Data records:
Definition rename_to_audio_mp3 (bucket source_key reference_key : string)
    : M string :=
  try_except_client
    (faulty (s3_fault sv "CopyObject")
       (copy_object bucket source_key (destination_key reference_key));;
     faulty (s3_fault sv "DeleteObject") (delete_object bucket source_key);;
     mret (destination_key reference_key))
    (fun e => raise e).

Definition combine_audio_files (bucket reference_key : string)
    (audio_files : list string) : M string :=
  match audio_files with
  | [] => raise (ValueError "No audio files provided for combining")
  | _ :: _ =>
      let combined_key :=
        "download/" +:+ reference_key +:+ "/combined_audio_info.txt" in
      try_except_client
        (faulty (s3_fault sv "PutObject")
           (put_object bucket combined_key (join LF audio_files));;
         mret combined_key)
        (fun e => raise e)
  end.

(** A [ClientError] is logged and dropped. *)
Definition update_dynamodb_status (reference_key status : string) : M unit :=
  try_except_client
    (faulty (update_item_fault sv) (update_item reference_key status))
    (fun _ => mret tt).

(** The [for i, chunk in enumerate(text_chunks)] loop. *)
Fixpoint for_chunks (bucket reference_key language : string)
    (text_chunks : list string) (i : nat) (audio_files : list string)
    : M (list string) :=
  match text_chunks with
  | [] => mret audio_files
  | chunk :: rest =>
      task_id ← start_polly_task bucket reference_key chunk i language;
      audio_file ← wait_for_polly_task task_id;
      for_chunks bucket reference_key language rest (S i)
        (audio_files ++ [audio_file])
  end.

(** [l[i]] *)
Definition item_at {A : Type} (i : nat) (l : list A) : M A :=
  match l !! i with
  | Some a => mret a
  | None => raise IndexError
  end.

(** The [try] block of [lambda_handler]. *)
Definition handler_try (bucket key : string) : M response :=
  reference_key ← item_at 1 (split_on "/" key);
  language ← get_language_from_dynamodb reference_key;
  text_content ← faulty (s3_fault sv "GetObject") (get_object bucket key);
  let text_chunks := split_text text_content in
  audio_files ← for_chunks bucket reference_key language text_chunks 0 [];
  (if (1 <? length audio_files)%nat then
     combined_audio_key ← combine_audio_files bucket reference_key audio_files;
     rename_to_audio_mp3 bucket combined_audio_key reference_key
   else
     audio_file ← item_at 0 audio_files;
     rename_to_audio_mp3 bucket
       ("download/" +:+ reference_key +:+ "/" +:+ audio_file) reference_key);;
  update_dynamodb_status reference_key STATUS_READY;;
  mret (Response 200 (DumpsStr "Processing completed successfully")).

• Your objective:
Take the lines from the first line of the records through the line holding "(** A [ClientError] is logged and dropped. *)", both included, and please reproduce them exactly with nothing added.

• Your solution:
Definition rename_to_audio_mp3 (bucket source_key reference_key : string)
    : M string :=
  try_except_client
    (faulty (s3_fault sv "CopyObject")
       (copy_object bucket source_key (destination_key reference_key));;
     faulty (s3_fault sv "DeleteObject") (delete_object bucket source_key);;
     mret (destination_key reference_key))
    (fun e => raise e).

Definition combine_audio_files (bucket reference_key : string)
    (audio_files : list string) : M string :=
  match audio_files with
  | [] => raise (ValueError "No audio files provided for combining")
  | _ :: _ =>
      let combined_key :=
        "download/" +:+ reference_key +:+ "/combined_audio_info.txt" in
      try_except_client
        (faulty (s3_fault sv "PutObject")
           (put_object bucket combined_key (join LF audio_files));;
         mret combined_key)
        (fun e => raise e)
  end.

(** A [ClientError] is logged and dropped. *)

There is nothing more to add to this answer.